RESULTS: Clinical response was observed in 23 of 25 subjects in metformin group and 22 of 24 in Levonorgestrel only group. The metformin group responded significantly with amenorrhea (p= 0.0053), while Levonorgestrel only group responded with regular cycles (p=0.027). At the end of study, of 46 subjects available for histopathological evaluation, 100% subjects in metformin group and 95.45% in Levonorgestrel only group (p=0.47826) showed complete response. The metformin group had a significant reduction in body mass index at end of study [P = 0∙023, 95% confidence interval (-1.7802, -0.1418)].
CONCLUSIONS: No significant difference in regression of endometrial hyperplasia was observed on adjunctive use of metformin but a significant reduction in BMI was observed. Use of metformin in obese patients may improve the treatment response.
摘要:
背景:子宫内膜癌是女性第二常见的生殖器恶性肿瘤,这在全世界都显示出不断的上升。子宫内膜增生是子宫内膜癌的前兆。左炔诺孕酮宫内节育系统是无异型子宫内膜增生患者的一线治疗方法。二甲双胍有逆转子宫内膜增生的作用,但其在子宫内膜增生中的有效性和安全性尚不确定。

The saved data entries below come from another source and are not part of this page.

(** [round_ratio] returns a binary64 value. *)
Lemma round_ratio_double (sign : bool) (a b : Z) :
  0 < a -> 0 < b -> is_double (round_ratio sign a b) = true.
Proof.
  intros Ha Hb. unfold round_ratio.
  set (E := ilog2_ratio a b).
  set (e := fexp prec emax (E + 1)).
  assert (He : E - 52 <= e /\ -1074 <= e /\ (e = E - 52 \/ e = -1074)).
  { unfold e, fexp, SpecFloat.emin, prec, emax. lia. }
  destruct He as (He1 & He2 & He3).
  destruct (scaled_quotient_bounds a b e Ha Hb He1) as [Hq Hn]. fold E in Hn.
  set (m := if 0 <=? e then round_nearest_even a (b * 2 ^ e)
            else round_nearest_even (a * 2 ^ (- e)) b).
  assert (Hm : 0 <= m <= 2 ^ 53 /\ (e = E - 52 -> 2 ^ 52 <= m)).
  { unfold m. destruct (Z.leb_spec 0 e) as [H0 | H0].
    - assert (0 < 2 ^ e) by (apply Z.pow_pos_nonneg; lia).
      pose proof (round_nearest_even_bounds a (b * 2 ^ e)) as Hr.
      assert (0 < b * 2 ^ e) by nia. lia.
    - assert (0 < 2 ^ (- e)) by (apply Z.pow_pos_nonneg; lia).
      pose proof (round_nearest_even_bounds (a * 2 ^ (- e)) b) as Hr.
      assert (0 <= a * 2 ^ (- e)) by nia. lia. }
  destruct Hm as [Hm1 Hm2].
  assert (Hcanon : forall (p : positive) (x : Z),
             2 ^ 52 <= Zpos p < 2 ^ 53 -> -1074 <= x ->
             canonical_mantissa prec emax p x = true).
  { intros p x Hp Hx. unfold canonical_mantissa. rewrite digits2_pos_log2.
    assert (Z.log2 (Z.pos p) = 52).
    { apply Z.log2_unique; [lia |]. exact Hp. }
    apply Z.eqb_eq. unfold fexp, SpecFloat.emin, prec, emax. lia. }
  unfold prec at 1. destruct (Z.eqb_spec m (2 ^ 53)) as [Hmax | Hmax].
  - change (2 ^ (prec - 1)) with (Zpos 4503599627370496).
    destruct (Z.leb_spec (e + 1) (emax - prec)) as [Hle | Hgt]; [| reflexivity].
    unfold is_double. cbn [valid_binary]. unfold bounded.
    rewrite Hcanon by lia. now apply Z.leb_le.
  - destruct m as [| p | p]; try reflexivity.
    destruct (Z.leb_spec e (emax - prec)) as [Hle | Hgt]; [| reflexivity].
    unfold is_double. cbn [valid_binary]. unfold bounded.
    apply andb_true_iff. split; [| now apply Z.leb_le].
    destruct He3 as [Hn' | Hs].
    + apply Hcanon; [| lia]. specialize (Hm2 Hn'). lia.
    + unfold canonical_mantissa. rewrite digits2_pos_log2.
      assert (Z.log2 (Z.pos p) < 53) by (apply Z.log2_lt_pow2; lia).
      apply Z.eqb_eq. unfold fexp, SpecFloat.emin, prec, emax. lia.
Qed.

Lemma of_decimal_double (neg : bool) (M E : Z) :
  0 <= M -> is_double (of_decimal neg M E) = true.
Proof.
  intros HM. unfold of_decimal.
  destruct (Z.eqb_spec M 0); [reflexivity |].
  destruct (Z.leb_spec 0 E).
  - apply round_ratio_double; [| lia].
    assert (0 < 10 ^ E) by (apply Z.pow_pos_nonneg; lia). nia.
  - apply round_ratio_double; [lia | apply Z.pow_pos_nonneg; lia].
Qed.

(** ** Reading back decimal digits *)

Lemma append_empty_r (s : string) : s ++ "" = s.
Proof. induction s as [| c s IH]; simpl; [reflexivity | now rewrite IH]. Qed.

Lemma append_assoc (s1 s2 s3 : string) : (s1 ++ s2) ++ s3 = s1 ++ (s2 ++ s3).
Proof. induction s1 as [| c s1 IH]; simpl; [reflexivity | now rewrite IH]. Qed.

Lemma digit_char_ok (d : Z) :
  0 <= d <= 9 -> is_digit (digit_char d) = true /\ digit_val (digit_char d) = d.
Proof.
  intros H.
  assert (Hd : d = 0 \/ d = 1 \/ d = 2 \/ d = 3 \/ d = 4 \/ d = 5 \/ d = 6
               \/ d = 7 \/ d = 8 \/ d = 9) by lia.
  repeat (destruct Hd as [Hd | Hd]; [subst d; split; reflexivity |]).
  subst d; split; reflexivity.
Qed.

Lemma is_digit_other (c : ascii) :
  is_digit c = true ->
  is_whitespace c = false /\ Ascii.eqb c "-" = false /\ Ascii.eqb c "+" = false
  /\ Ascii.eqb c "I" = false.
Proof.
  destruct c as [[] [] [] [] [] [] [] []]; vm_compute; intros H;
    try discriminate H; repeat split.
Qed.

Lemma read_digits_digits (k : nat) :
  forall s acc cnt rest, 0 <= s < 10 ^ Z.of_nat k ->
    read_digits acc cnt (digits k s ++ rest)
    = read_digits (acc * 10 ^ Z.of_nat k + s) (cnt + Z.of_nat k) rest.
Proof.
  induction k as [| k IH]; intros s acc cnt rest Hs.
  - simpl in *. f_equal; [f_equal |]; lia.
  - rewrite Nat2Z.inj_succ in *. rewrite Z.pow_succ_r in Hs by lia.
    cbn [digits]. rewrite append_assoc. cbn [append].
    rewrite IH by (split; [apply Z.div_pos; lia | apply Z.div_lt_upper_bound; lia]).
    destruct (digit_char_ok (s mod 10)) as [Hd Hv].
    { pose proof (Z.mod_pos_bound s 10). lia. }
    cbn [read_digits]. rewrite Hd, Hv.
    f_equal; [| lia].
    rewrite Z.pow_succ_r by lia.
    pose proof (Z.div_mod s 10). lia.
Qed.

Lemma read_digits_zeros (j : nat) :
  forall acc cnt rest,
    read_digits acc cnt (zeros j ++ rest)
    = read_digits (acc * 10 ^ Z.of_nat j) (cnt + Z.of_nat j) rest.
Proof.
  induction j as [| j IH]; intros acc cnt rest.
  - simpl. f_equal; lia.
  - rewrite Nat2Z.inj_succ. cbn [zeros append read_digits].
    change (is_digit "0") with true. cbv iota.
    rewrite IH. change (digit_val "0") with 0.
    rewrite Z.pow_succ_r by lia. f_equal; lia.
Qed.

目的:比较组织病理学反应方面的疗效,与单用左炔诺孕酮宫内节育器联合二甲双胍治疗的子宫内膜增生患者相比,单用左炔诺孕酮宫内节育器系统治疗6个月末的临床疗效和安全性.
方法:对51例无异型子宫内膜增生患者进行随机对照试验。25名受试者服用二甲双胍500mg,每日两次,左炔诺孕酮宫内节育系统和26名受试者,左炔诺孕酮宫内节育系统仅6个月。在六个月结束时,子宫内膜取样是为了观察组织病理学反应.
结果:在二甲双胍组25名受试者中的23名和仅左炔诺孕酮组24名受试者中的22名观察到临床反应。二甲双胍组对闭经有显著反应(p=0.0053),而仅左炔诺孕酮组有规律的周期反应(p=0.027)。在研究结束时,在46名可用于组织病理学评估的受试者中,二甲双胍组100%的受试者和左炔诺孕酮组95.45%的受试者(p=0.47826)显示完全反应。二甲双胍组的体重指数在研究结束时显著降低[P=0·023,95%置信区间(-1.7802,-0.1418)]。
结论:辅助使用二甲双胍对子宫内膜增生的消退无显著差异,但BMI显著降低。在肥胖患者中使用二甲双胍可以改善治疗反应。
目的:比较组织病理学反应方面的疗效,与单用左炔诺孕酮宫内节育器联合二甲双胍治疗的子宫内膜增生患者相比,单用左炔诺孕酮宫内节育器系统治疗6个月末的临床疗效和安全性.
方法:对51例无异型子宫内膜增生患者进行随机对照试验。25名受试者服用二甲双胍500mg,每日两次,左炔诺孕酮宫内节育系统和26名受试者,左炔诺孕酮宫内节育系统仅6个月。在六个月结束时,子宫内膜取样是为了观察组织病理学反应.
结果:在二甲双胍组25名受试者中的23名和仅左炔诺孕酮组24名受试者中的22名观察到临床反应。二甲双胍组对闭经有显著反应(p=0.0053),而仅左炔诺孕酮组有规律的周期反应(p=0.027)。在研究结束时,在46名可用于组织病理学评估的受试者中,二甲双胍组100%的受试者和左炔诺孕酮组95.45%的受试者(p=0.47826)显示完全反应。二甲双胍组的体重指数在研究结束时显著降低[P=0·023,95%置信区间(-1.7802,-0.1418)]。
结论:辅助使用二甲双胍对子宫内膜增生的消退无显著差异,但BMI显著降低。在肥胖患者中使用二甲双胍可以改善治疗反应。